───── Data to examine
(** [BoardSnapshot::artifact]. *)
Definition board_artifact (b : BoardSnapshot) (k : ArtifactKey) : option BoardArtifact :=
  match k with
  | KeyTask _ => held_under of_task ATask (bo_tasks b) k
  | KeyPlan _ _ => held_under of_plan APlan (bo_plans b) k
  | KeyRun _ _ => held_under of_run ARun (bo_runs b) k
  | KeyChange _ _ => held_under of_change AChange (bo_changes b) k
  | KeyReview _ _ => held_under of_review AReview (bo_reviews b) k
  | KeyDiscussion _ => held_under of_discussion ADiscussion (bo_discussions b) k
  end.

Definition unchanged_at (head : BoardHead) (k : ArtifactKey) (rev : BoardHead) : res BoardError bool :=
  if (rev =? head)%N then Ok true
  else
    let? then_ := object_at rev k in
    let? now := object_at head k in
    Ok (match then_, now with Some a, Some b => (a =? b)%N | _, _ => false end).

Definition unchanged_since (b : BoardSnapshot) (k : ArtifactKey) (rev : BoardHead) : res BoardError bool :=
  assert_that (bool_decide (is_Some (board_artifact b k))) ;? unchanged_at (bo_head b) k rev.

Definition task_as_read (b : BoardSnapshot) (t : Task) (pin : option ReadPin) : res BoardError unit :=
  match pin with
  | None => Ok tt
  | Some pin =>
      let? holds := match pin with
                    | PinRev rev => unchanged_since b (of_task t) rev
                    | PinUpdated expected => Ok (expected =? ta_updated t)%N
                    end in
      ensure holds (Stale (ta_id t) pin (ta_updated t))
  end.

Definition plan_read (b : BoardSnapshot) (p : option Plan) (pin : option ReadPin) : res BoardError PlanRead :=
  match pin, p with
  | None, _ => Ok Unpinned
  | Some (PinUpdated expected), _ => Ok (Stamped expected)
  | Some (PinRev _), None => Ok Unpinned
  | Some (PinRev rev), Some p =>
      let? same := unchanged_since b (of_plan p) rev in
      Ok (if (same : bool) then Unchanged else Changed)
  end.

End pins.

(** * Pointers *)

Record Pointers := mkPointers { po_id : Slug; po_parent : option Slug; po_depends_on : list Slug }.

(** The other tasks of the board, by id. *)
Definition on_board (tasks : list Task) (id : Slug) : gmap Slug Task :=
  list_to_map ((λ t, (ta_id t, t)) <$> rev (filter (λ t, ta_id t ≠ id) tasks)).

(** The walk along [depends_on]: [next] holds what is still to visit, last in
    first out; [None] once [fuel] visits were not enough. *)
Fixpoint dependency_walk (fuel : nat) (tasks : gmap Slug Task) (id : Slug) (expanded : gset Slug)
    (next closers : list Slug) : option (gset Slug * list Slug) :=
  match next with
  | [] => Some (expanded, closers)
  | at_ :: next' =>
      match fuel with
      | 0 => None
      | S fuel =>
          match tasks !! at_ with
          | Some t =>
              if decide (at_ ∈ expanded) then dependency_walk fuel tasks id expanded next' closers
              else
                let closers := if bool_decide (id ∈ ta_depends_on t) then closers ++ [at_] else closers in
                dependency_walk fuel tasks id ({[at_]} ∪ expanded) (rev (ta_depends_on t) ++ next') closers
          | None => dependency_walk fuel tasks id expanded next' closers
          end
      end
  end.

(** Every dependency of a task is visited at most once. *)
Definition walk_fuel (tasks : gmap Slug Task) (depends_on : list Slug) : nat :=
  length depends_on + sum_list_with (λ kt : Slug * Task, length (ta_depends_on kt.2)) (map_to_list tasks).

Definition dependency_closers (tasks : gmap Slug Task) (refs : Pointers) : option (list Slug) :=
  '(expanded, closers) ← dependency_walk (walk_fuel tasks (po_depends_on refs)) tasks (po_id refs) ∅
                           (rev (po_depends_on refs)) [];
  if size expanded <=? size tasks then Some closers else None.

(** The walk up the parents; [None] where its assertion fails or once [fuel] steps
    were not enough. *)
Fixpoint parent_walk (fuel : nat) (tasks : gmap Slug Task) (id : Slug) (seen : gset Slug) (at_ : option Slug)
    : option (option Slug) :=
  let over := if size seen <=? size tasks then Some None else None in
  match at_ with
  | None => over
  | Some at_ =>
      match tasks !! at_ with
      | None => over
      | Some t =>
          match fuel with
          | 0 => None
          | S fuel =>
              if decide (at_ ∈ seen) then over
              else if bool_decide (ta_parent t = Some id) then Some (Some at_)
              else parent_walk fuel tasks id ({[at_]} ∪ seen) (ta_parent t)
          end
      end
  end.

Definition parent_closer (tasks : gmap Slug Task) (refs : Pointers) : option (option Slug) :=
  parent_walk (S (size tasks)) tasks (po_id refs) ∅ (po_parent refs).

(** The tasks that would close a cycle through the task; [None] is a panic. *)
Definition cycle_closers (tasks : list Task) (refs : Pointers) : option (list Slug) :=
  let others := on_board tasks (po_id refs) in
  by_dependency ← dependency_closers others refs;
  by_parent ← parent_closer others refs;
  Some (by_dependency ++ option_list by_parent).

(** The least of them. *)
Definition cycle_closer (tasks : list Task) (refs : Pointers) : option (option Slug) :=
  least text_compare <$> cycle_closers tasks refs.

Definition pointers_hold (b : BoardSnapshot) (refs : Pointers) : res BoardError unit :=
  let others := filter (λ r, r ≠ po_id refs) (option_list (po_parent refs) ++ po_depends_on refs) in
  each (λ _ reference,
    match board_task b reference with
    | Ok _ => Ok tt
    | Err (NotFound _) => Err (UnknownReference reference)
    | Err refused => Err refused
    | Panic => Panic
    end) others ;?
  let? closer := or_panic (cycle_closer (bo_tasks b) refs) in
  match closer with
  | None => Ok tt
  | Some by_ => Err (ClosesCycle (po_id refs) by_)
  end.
──────────
*Exercise description*.
The answer should hold only the lines from the start of the records above through the line containing "(bo_runs b) k", each set down exactly.

*Written answer*.
(** [BoardSnapshot::artifact]. *)
Definition board_artifact (b : BoardSnapshot) (k : ArtifactKey) : option BoardArtifact :=
  match k with
  | KeyTask _ => held_under of_task ATask (bo_tasks b) k
  | KeyPlan _ _ => held_under of_plan APlan (bo_plans b) k
  | KeyRun _ _ => held_under of_run ARun (bo_runs b) k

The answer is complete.